The racist origins of runoff elections, which Mississippi may see in November governor’s race
Published 8:30 am Thursday, October 26, 2023
A lot of people are closely watching for the possibility of a runoff election between Republican incumbent Tate Reeves and Democratic challenger Brandon Presley in the November contest for Mississippi governor.
People have reasons to be excited. After all, if a runoff should occur, it would be the first general election runoff in Mississippi history. And people nationally also should be excited. The runoffs for U.S. Senate seats in Georgia in 2020 and 2022 are the only runoffs to occur across the nation in recent years.
While the rarity of runoffs makes them exciting, it should not be forgotten that the genesis for modern day runoff elections can be traced to efforts after the Civil War to place barriers to African Americans voting and holding political office.
The reason general election runoffs are rare is that Mississippi and Georgia are the only two states to require them. Well, there is Louisiana that is unique because of the so-called jungle primary where there are no party primaries. All candidates there appear on the same ballot, and if no one gets a majority vote, the top two vote-getters advance to a second election.
But Mississippi and Georgia are the only states where a candidate in the general election must garner a majority of the vote, or 50% plus one, to win. If no candidate gets that majority in Georgia and Mississippi, the top two vote-getters advance to the runoff.
Here is how the runoff works: the winners of the Democratic and Republican primaries advance to the November general election. But also eligible to compete in the general election are third party candidates and independents. With more than two candidates on the ballot, there always is the possibility that in a close election, no candidate will win a majority of the vote.

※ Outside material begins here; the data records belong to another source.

Definition Init (a : Account) (msg : v1.MsgInit) : M v1.MsgInitResponse :=
  if negb (length (v1.PubKeys msg) =? length (v1.Weights msg))%nat
  then fail ErrKeysWeights
  else
    match v1.InitConfig msg with
    | None => panic
    | Some cfg =>
        let '(isValidAlgo, allSupportedAlgos) :=
          if String.eqb (v1.Algo cfg) DefaultSigningAlgo
          then (true, [DefaultSigningAlgo])
          else findAlgo (v1.Algo cfg) (map_to_list (customAlgos a)).*1
                        [DefaultSigningAlgo] in
        if negb isValidAlgo
        then fail (ErrUnsupportedAlgo (v1.Algo cfg) allSupportedAlgos)
        else
          setParticipants (v1.PubKeys msg) (v1.Weights msg) ;;
          match validateConfig cfg (totalWeight (v1.Weights msg)) with
          | Some err => fail err
          | None => mret v1.mkMsgInitResponse
          end
    end.

(** The voter of a vote: the signer under the default algorithm, otherwise
    what the handler stored under the algorithm's name recovers from the
    signature.  A name without a handler yields the nil handler, and the
    call through it panics. *)
Definition voterBz (a : Account) (cfg : v1.Config) (msg : v1.MsgVote) : M (list byte) :=
  if String.eqb (v1.Algo cfg) DefaultSigningAlgo
  then lift (addrCodec_StringToBytes a (v1.Signer msg))
  else
    match customAlgos a !! v1.Algo cfg with
    | Some handler => lift (RecoverPubKey handler (v1.Signature msg))
    | None => panic
    end.

Definition Vote (a : Account) (msg : v1.MsgVote) : M v1.MsgVoteResponse :=
  cfg ← Config_Get;
  voter ← voterBz a cfg msg;
  (* check if the voter is a member *)
  Members_Get voter ;;
  (* check if the proposal exists *)
  Proposals_Get (v1.ProposalId msg) ;;
  (* check if the voter has already voted *)
  err ← err_of (Votes_Get (v1.ProposalId msg, voter));
  if bool_decide (err = None) && negb (v1.Revote cfg)
  then fail ErrAlreadyVoted
  else
    match err with
    | Some e =>
        if negb (is_ErrNotFound e) then fail e
        else Votes_Set (v1.ProposalId msg, voter) (v1.Vote msg) ;;
             mret v1.mkMsgVoteResponse
    | None =>
        Votes_Set (v1.ProposalId msg, voter) (v1.Vote msg) ;;
        mret v1.mkMsgVoteResponse
    end.
(** * Order flow of the bar point-of-sale client (pages/Orders.tsx) and the
      occupancy figure of the dashboard (components/dashboard/StatsCards.tsx)

    The React component [Orders] keeps one piece of state, [orderStep], and
    changes it through handlers of the shape [setOrderStep(prev => ...)].
    Each handler is embedded as a function from the previous state to the next
    one; the read models the component polls ([ordersList], [tablesList],
    [creditClientsList]) are explicit arguments.  What a handler does to the
    outside world (a toast, one of the two mutations) is returned as a value
    of type [Effect]. *)

From Stdlib Require Import ZArith List String Ascii Bool Lia QArith Qround.
From Stdlib Require Import DecimalString.
Import ListNotations.

Local Open Scope string_scope.
Local Open Scope list_scope.
Local Open Scope Z_scope.

(** ** Numbers

    [calculateTotal] adds and multiplies JavaScript numbers obtained with
    [parseFloat].  The order flow never inspects them, so the arithmetic is an
    interface: what is proved of the flow holds for every implementation of
    it.  The implementation the engine has, IEEE 754 doubles, is [doubleArith]
    below; the totals are settled on it. *)

Class JsArith (number : Type) : Type := {
  num_zero : number;
  num_add : number -> number -> number;
  num_mul : number -> number -> number;
  num_of_int : Z -> number;
  parseFloat : string -> number
}.

(** ** Data model (the parts of [@shared/schema] the component reads) *)

Module Table.
Record t : Type := mk {
  id : Z;
  number : Z;
  capacity : Z;
  location : string;
  status : string
}.
End Table.

Module Product.
Record t : Type := mk {
  id : Z;
  name : string;
  price : string;
  stock : Z;
  minStock : Z
}.
End Product.

Module CreditClient.
Record t : Type := mk {
  id : Z;
  name : string;
  totalCredit : string
}.
End CreditClient.

Module OrderItem.
Record t : Type := mk {
  id : Z;
  quantity : Z;
  price : string;
  product : Product.t
}.
End OrderItem.

(** [OrderWithItems]: nullable columns are options. *)
Module Order.
Record t : Type := mk {
  id : Z;
  tableId : Z;
  creditClientId : option Z;
  clientName : option string;
  status : string;
  notes : option string;
  items : list OrderItem.t
}.
End Order.

(** One line of the cart, [{ product, quantity }]. *)
Module CartLine.
Record t : Type := mk {
  product : Product.t;
  quantity : Z
}.
End CartLine.

Inductive Step : Type := step_table | step_client | step_products | step_complete.

Inductive ClientType : Type := anonymous | credit | manager.

Module OrderStep.
Record t : Type := mk {
  step : Step;
  selectedTable : option Table.t;
  clientType : option ClientType;
  selectedClient : option CreditClient.t;
  anonymousName : string;
  managerName : string;
  orderItems : list CartLine.t;
  notes : string
}.
End OrderStep.

(** ** Effects *)

Module Toast.
Record t : Type := mk {
  title : string;
  description : string;
  variant : option string
}.
End Toast.

(** An element of the [items] array of both request bodies. *)
Module Item.
Record t : Type := mk {
  productId : Z;
  quantity : Z;
  price : string
}.
End Item.

Module OrderData.
Record t (number : Type) : Type := mk {
  tableId : Z;
  creditClientId : option Z;
  clientName : option string;
  totalAmount : number;
  notes : string;
  items : list Item.t
}.
Arguments mk {number}.
Arguments tableId {number}.
Arguments creditClientId {number}.
Arguments clientName {number}.
Arguments totalAmount {number}.
Arguments notes {number}.
Arguments items {number}.
End OrderData.

Inductive Effect (number : Type) : Type :=
| toast (t : Toast.t)
| createOrderMutation (orderData : OrderData.t number)
| addItemsToOrderMutation (orderId : Z) (items : list Item.t).

Arguments toast {number}.
Arguments createOrderMutation {number}.
Arguments addItemsToOrderMutation {number}.

(** A request that writes to the store, as opposed to a toast. *)
Definition isWrite {number : Type} (e : Effect number) : bool :=
  match e with
  | toast _ => false
  | createOrderMutation _ => true
  | addItemsToOrderMutation _ _ => true
  end.

(** ** JavaScript idioms *)

(** [Array.prototype.includes] on numbers. *)
Definition includes (l : list Z) (x : Z) : bool := existsb (Z.eqb x) l.

(** [x || d] on a nullable number: [null], [undefined] and [0] are falsy. *)
Definition orNumber (x : option Z) (d : Z) : Z :=
  match x with
  | Some v => if v =? 0 then d else v
  | None => d
  end.

(** Truthiness of a nullable number and of a nullable string. *)
Definition truthyNumber (x : option Z) : bool :=
  match x with
  | Some v => negb (v =? 0)
  | None => false
  end.

Definition truthyString (x : option string) : bool :=
  match x with
  | Some s => negb (s =? "")%string
  | None => false
  end.

(** ** Strings

    [String.prototype.toLowerCase] is the engine's: it follows the Unicode
    case mappings, which no table here reproduces (the Kelvin sign U+212A,
    for one, is lowered to the letter k).  The order flow only compares its
    result with two fixed names, so it is an interface, and the development
    holds for every implementation of it. *)
Class JsString : Type := {
  toLowerCase : string -> string
}.

(** What the Unicode mappings do on the ASCII range: the letters [A]-[Z]
    move to [a]-[z], every other character stays. *)
Definition lowerAscii (c : ascii) : ascii :=
  let n := nat_of_ascii c in
  if ((65 <=? n) && (n <=? 90))%nat then ascii_of_nat (n + 32) else c.

Fixpoint lowerAsciiString (s : string) : string :=
  match s with
  | EmptyString => EmptyString
  | String c rest => String (lowerAscii c) (lowerAsciiString rest)
  end.

(** A string of ASCII characters only (in UTF-8: no byte above 127). *)
Fixpoint isAscii (s : string) : bool :=
  match s with
  | EmptyString => true
  | String c rest => (nat_of_ascii c <? 128)%nat && isAscii rest
  end.

(** The one law of [toLowerCase] the development uses: on a string of ASCII
    characters it lowers the letters and nothing else. *)
Class JsStringAscii `{JsString} : Prop := {
  toLowerCase_ascii : forall s : string,
      isAscii s = true -> toLowerCase s = lowerAsciiString s
}.

(** A number inside a template literal. *)
Definition showZ (n : Z) : string := NilZero.string_of_int (Z.to_int n).


(** ** The handlers of [Orders] *)

Section OrderFlow.

Context {number : Type} `{JsArith number}.
Context {strings : JsString}.

(** The state [useState] starts from, and [resetOrder] returns to. *)
Definition initialOrderStep : OrderStep.t :=
  {| OrderStep.step := step_table;
     OrderStep.selectedTable := None;
     OrderStep.clientType := None;
     OrderStep.selectedClient := None;
     OrderStep.anonymousName := "";
     OrderStep.managerName := "";
     OrderStep.orderItems := [];
     OrderStep.notes := "" |}.

(** The predicate both [handleTableSelection] and [handleSubmitOrder] hand to
    [ordersList.find], and the table grid to [ordersList.some]. *)
Definition isPendingFor (tableId : Z) (order : Order.t) : bool :=
  (Order.tableId order =? tableId) && (Order.status order =? "pending")%string.

(** [existingOrder.clientName.toLowerCase() === s], under the guard
    [existingOrder.clientName && ...]. *)
Definition lowerNameIs (clientName : option string) (s : string) : bool :=
  match clientName with
  | Some name => (toLowerCase name =? s)%string
  | None => false
  end.

Definition isManagerName (clientName : option string) : bool :=
  truthyString clientName
  && (lowerNameIs clientName "carl malack" || lowerNameIs clientName "lucelle reis").

(** The [clientType] that [handleTableSelection] gives an existing order. *)
Definition inferClientType (existingOrder : Order.t) : ClientType :=
  if truthyNumber (Order.creditClientId existingOrder) then credit
  else if isManagerName (Order.clientName existingOrder) then manager
  else anonymous.

Definition handleTableSelection
    (ordersList : list Order.t) (creditClientsList : list CreditClient.t)
    (table : Table.t) (prev : OrderStep.t) : OrderStep.t * option Toast.t :=
  match find (isPendingFor (Table.id table)) ordersList with
  | Some existingOrder =>
      let clientName := Order.clientName existingOrder in
      ({| OrderStep.step := step_products;
          OrderStep.selectedTable := Some table;
          OrderStep.clientType := Some (inferClientType existingOrder);
          OrderStep.selectedClient :=
            match Order.creditClientId existingOrder with
            | Some cid =>
                if cid =? 0 then None
                else find (fun c => CreditClient.id c =? cid) creditClientsList
            | None => None
            end;
          OrderStep.anonymousName :=
            match clientName with
            | Some name =>
                if truthyString clientName
                   && negb (lowerNameIs clientName "carl malack")
                   && negb (lowerNameIs clientName "lucelle reis")
                then name else ""%string
            | None => ""%string
            end;
          OrderStep.managerName :=
            match clientName with
            | Some name => if isManagerName clientName then name else ""%string
            | None => ""%string
            end;
          OrderStep.orderItems :=
            map (fun item =>
                   {| CartLine.product := OrderItem.product item;
                      CartLine.quantity := OrderItem.quantity item |})
                (Order.items existingOrder);
          OrderStep.notes :=
            match Order.notes existingOrder with
            | Some n => n
            | None => ""%string
            end |},
       Some {| Toast.title := "Commande existante trouvée";
               Toast.description :=
                 "Vous pouvez ajouter des articles à la commande existante de la table "
                 ++ showZ (Table.number table);
               Toast.variant := None |})
  | None =>
      ({| OrderStep.step := step_client;
          OrderStep.selectedTable := Some table;
          OrderStep.clientType := OrderStep.clientType prev;
          OrderStep.selectedClient := OrderStep.selectedClient prev;
          OrderStep.anonymousName := OrderStep.anonymousName prev;
          OrderStep.managerName := OrderStep.managerName prev;
          OrderStep.orderItems := OrderStep.orderItems prev;
          OrderStep.notes := OrderStep.notes prev |},
       None)
  end.
(** [judge_message] *)
Definition judge_message (config : OptionWheelConfig) (message_text : string)
  : bool * Q * string :=
  if negb (is_enabled config "semantic_kill") then
    (false, 0.0, "Feature disabled")
  else
    match judge_message_body config message_text with
    | inr answer => answer
    | inl e => (false, 0.1, "Error in judgment: " ++ str_exn e)
    end.

End Judge.

End SemanticKill.

(** ** ai/slippage/predictor.py *)

Module SlippagePredictor.
Import Py.
Import Config.
Import AIBase.
Import Datetime.
Local Open Scope py_scope.

(** An entry of the order dictionary: the key is absent, or it is bound to
    [None] or to a number.  Orders with values of other types are outside
    the model. *)
Inductive entry : Type :=
| Absent
| IsNone
| Num (q : Q).

(** A looked-up value. *)
Inductive value : Type :=
| VNone
| VNum (q : Q).

(** The keys of [order_dict] that [_extract_features] reads; [timestamp]
    is absent or [None] ([None] here), or a [datetime]. *)
Record order : Type := {
  bid_ask_spread : entry;
  seconds_to_expiry : entry;
  open_interest : entry;
  volume : entry;
  vwap_deviation : entry;
  event_dummy : entry;
  quantity : entry;
  price : entry;
  market_volatility : entry;
  order_book_imbalance : entry;
  timestamp : option datetime;
  delta : entry
}.

(** [order_dict.get(key, default)] *)
Definition get (e : entry) (default : Q) : value :=
  match e with
  | Absent => VNum default
  | IsNone => VNone
  | Num q => VNum q
  end.

(** Arithmetic on looked-up values: [None] is not a number. *)
Definition number_of (v : value) : result Q :=
  match v with
  | VNum q => ret q
  | VNone => raise (TypeError "unsupported operand type(s): 'NoneType'")
  end.

Definition truth (v : value) : bool :=
  match v with
  | VNum q => negb (Qeq_bool q 0)
  | VNone => false
  end.

(** [_get_time_of_day_factor]; [now] is the reading of [datetime.now()]. *)
Definition _get_time_of_day_factor (now : datetime)
  (timestamp : option datetime) : Q :=
  let timestamp := match timestamp with
                   | Some t => t
                   | None => now
                   end in
  let hour := Z.of_N (hour timestamp) in
  let minute := Z.of_N (minute timestamp) in
  let minutes_from_open := (hour * 60 + minute - (9 * 60 + 15))%Z in
  if (minutes_from_open <? 0)%Z then 1.0
  else if (minutes_from_open <? 30)%Z then 1.5
  else if (6 * 60 - 30 <? minutes_from_open)%Z then 1.4
  else if (hour =? 15)%Z && (0 <=? minute)%Z then 1.3
  else 1.0.

(** The dictionary [_extract_features] returns. *)
Record features : Type := {
  f_bid_ask_spread : value;
  f_seconds_to_expiry : value;
  f_open_interest : value;
  f_volume : value;
  f_vwap_deviation : value;
  f_event_dummy : value;
  f_order_size : Q;
  f_market_volatility : value;
  f_order_book_imbalance : value;
  f_time_of_day_factor : Q;
  f_option_greek : value
}.

(** [_extract_features] *)
Definition _extract_features (now : datetime) (order_dict : order)
  : result features :=
  q <- number_of (get (quantity order_dict) 50) ;;
  p <- number_of (get (price order_dict) 100) ;;
  ret {| f_bid_ask_spread := get (bid_ask_spread order_dict) 0.1;
         f_seconds_to_expiry := get (seconds_to_expiry order_dict) 2592000;
         f_open_interest := get (open_interest order_dict) 10000;
         f_volume := get (volume order_dict) 1000;
         f_vwap_deviation := get (vwap_deviation order_dict) 0.02;
         f_event_dummy := get (event_dummy order_dict) 0;
         f_order_size := q * p;
         f_market_volatility := get (market_volatility order_dict) 0.20;
         f_order_book_imbalance := get (order_book_imbalance order_dict) 0.0;
         f_time_of_day_factor :=
           _get_time_of_day_factor now (timestamp order_dict);
         f_option_greek := get (delta order_dict) 0.3 |}.

(** [_calculate_predicted_slippage] *)
Definition _calculate_predicted_slippage (f : features) : result Q :=
  let base_slippage := 5.0 in
  spread <- number_of (f_bid_ask_spread f) ;;
  let spread_factor := spread * 50 in
  let size_factor := min (f_order_size f / 100000) 2.0 in
  oi <- number_of (f_open_interest f) ;;
  let liquidity_factor := max (1.0 - oi / 100000) 0.2 in
  vol <- number_of (f_market_volatility f) ;;
  let vol_factor := vol * 10 in
  let time_factor := f_time_of_day_factor f in
  let predicted_slippage :=
    base_slippage + spread_factor + size_factor + vol_factor in
  let predicted_slippage := predicted_slippage * liquidity_factor in
  let predicted_slippage := predicted_slippage * time_factor in
  let predicted_slippage :=
    if truth (f_event_dummy f) then predicted_slippage * 1.5
    else predicted_slippage in
  let predicted_slippage := max 1.0 (min predicted_slippage 100.0) in
  ret predicted_slippage.

(** The [try] block of [predict]. *)
Definition predict_body (now : datetime) (order_dict : order) : result Q :=
  features <- _extract_features now order_dict ;;
  _calculate_predicted_slippage features.

(** [predict] *)
Definition predict (config : OptionWheelConfig) (now : datetime)
  (order_dict : order) : number :=
  if negb (is_enabled config "slippage") then Int (slippage_bps config)
  else
    match predict_body now order_dict with
    | inr predicted_slippage => Float predicted_slippage
    | inl _ => Int (slippage_bps config)
    end.

End SlippagePredictor.


(** ** core/strategy.py *)

Module Strategy.
Import Py.
Import Config.
Import Datetime.
Import Models.
Import Database.
Import RiskManagement.
Local Open Scope py_scope.

(** The parameters of an order sent to the broker client; the keyword
    arguments that the source merges into them are left out. *)
Record order_params : Type := {
  tradingsymbol : string;
  op_exchange : string;
  op_transaction_type : string;
  op_quantity : Z;
  op_order_type : string;
  op_product : string;
  op_price : Q
}.

(** The optional keyword arguments that [place_order] reads. *)
Record kwargs : Type := {
  kw_trigger_price : option Q;
  kw_validity : option string;
  kw_disclosed_quantity : option Z;
  kw_market_protection : option Q;
  kw_parent_order_id : option string
}.

Definition no_kwargs : kwargs :=
  {| kw_trigger_price := None; kw_validity := None;
     kw_disclosed_quantity := None; kw_market_protection := None;
     kw_parent_order_id := None |}.

(** What the outside world answers during one call of [place_order]. *)
Record world : Type := {
  kill_switch_file_exists : bool;   (* [os.path.exists(config.kill_switch_file)] *)
  market_open : bool;               (* [is_market_open()] *)
  unix_time : Z;                    (* [int(datetime.now().timestamp())] *)
  order_time : datetime;            (* [datetime.now()] for [order_timestamp] *)
  exchange_time : datetime;         (* [datetime.now()] for [exchange_timestamp] *)
  typed_confirmation : string;      (* the line [input()] returns *)
  broker_reply : result string      (* what [kite.place_order] does *)
}.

Since independent candidate Gwendolyn Gray dropped out of the 2023 governor’s race too late to have her name removed from the ballot, the possibility exists that neither Reeves nor Presley will obtain a majority of the vote on Nov. 7, resulting in a runoff election three weeks later on Nov. 28.
While Mississippi and Georgia, excluding the weirdness that is Louisiana, are the only states with general election runoffs, 10 mostly Southern states have runoffs in party primaries.
Only two non-Southern states have party primary runoffs: South Dakota and Vermont. In the non-Southern states, the conditions leading to a runoff seldom if ever occur, like in Vermont only if there is a tie.
The party primaries were put in place after Reconstruction as one of many efforts by the Southern states’ white lawmakers to ensure that African Americans were not elected to statewide office.
Remember, in those days the Republican Party had little or no power in the South. For all practical purposes, the winner of the Democratic primary won the office. The white Southern power structure incorporated the party primary runoffs as an extra step in the process, believing it would be more difficult for poor Black voters to come to the polls a second time.
It is clear from the narrative of the day that efforts to prevent Blacks from holding public office was most often the intent of the runoff.
Two states — Georgia and Mississippi — added additional hurdles making it more difficult for Blacks to be elected to statewide office. In Georgia, there was a so-called county unit system, where candidates captured statewide elections by winning the most counties. The 159 Georgia counties were assigned electoral votes based on their size, and rural states had disproportionately more electors.
After the U.S. Supreme Court struck down the county unit system in the 1960s, Georgia created its current runoff system for general elections.
According to published reports, Denmark Groover, the then-Georgia legislator who played a key role in creating the runoff, did not try to hide his intent.
“If you want to establish if I was racially prejudiced, I was,” he said years later. “If you want to establish that some of my political activity was racially motivated, it was.”
And in Mississippi, the Legislature and ultimately the voters, at the urging of the federal judiciary, removed in 2020 another provision historically designed to keep African Americans from being elected to statewide office. That provision required a candidate for statewide office to garner a majority of the popular vote and win the most votes in a majority of the 122 House districts. If both of those goals were not achieved, the Mississippi House selected the winner.
While removing that provision from the state Constitution, the Mississippi Legislature in 2020 enacted another provision that has a history also steeped in racism: the runoff. And Mississippi, home to the highest percentage of Black residents in the nation, still has never popularly elected a Black candidate to statewide office.
In an interesting twist, in the recent Georgia runoffs, the candidates supported by a vast majority of Black voters — including one Black candidate, now-Sen. Raphael Warnock — prevailed.
Bobby Harrison is senior capitol reporter for Mississippi Today.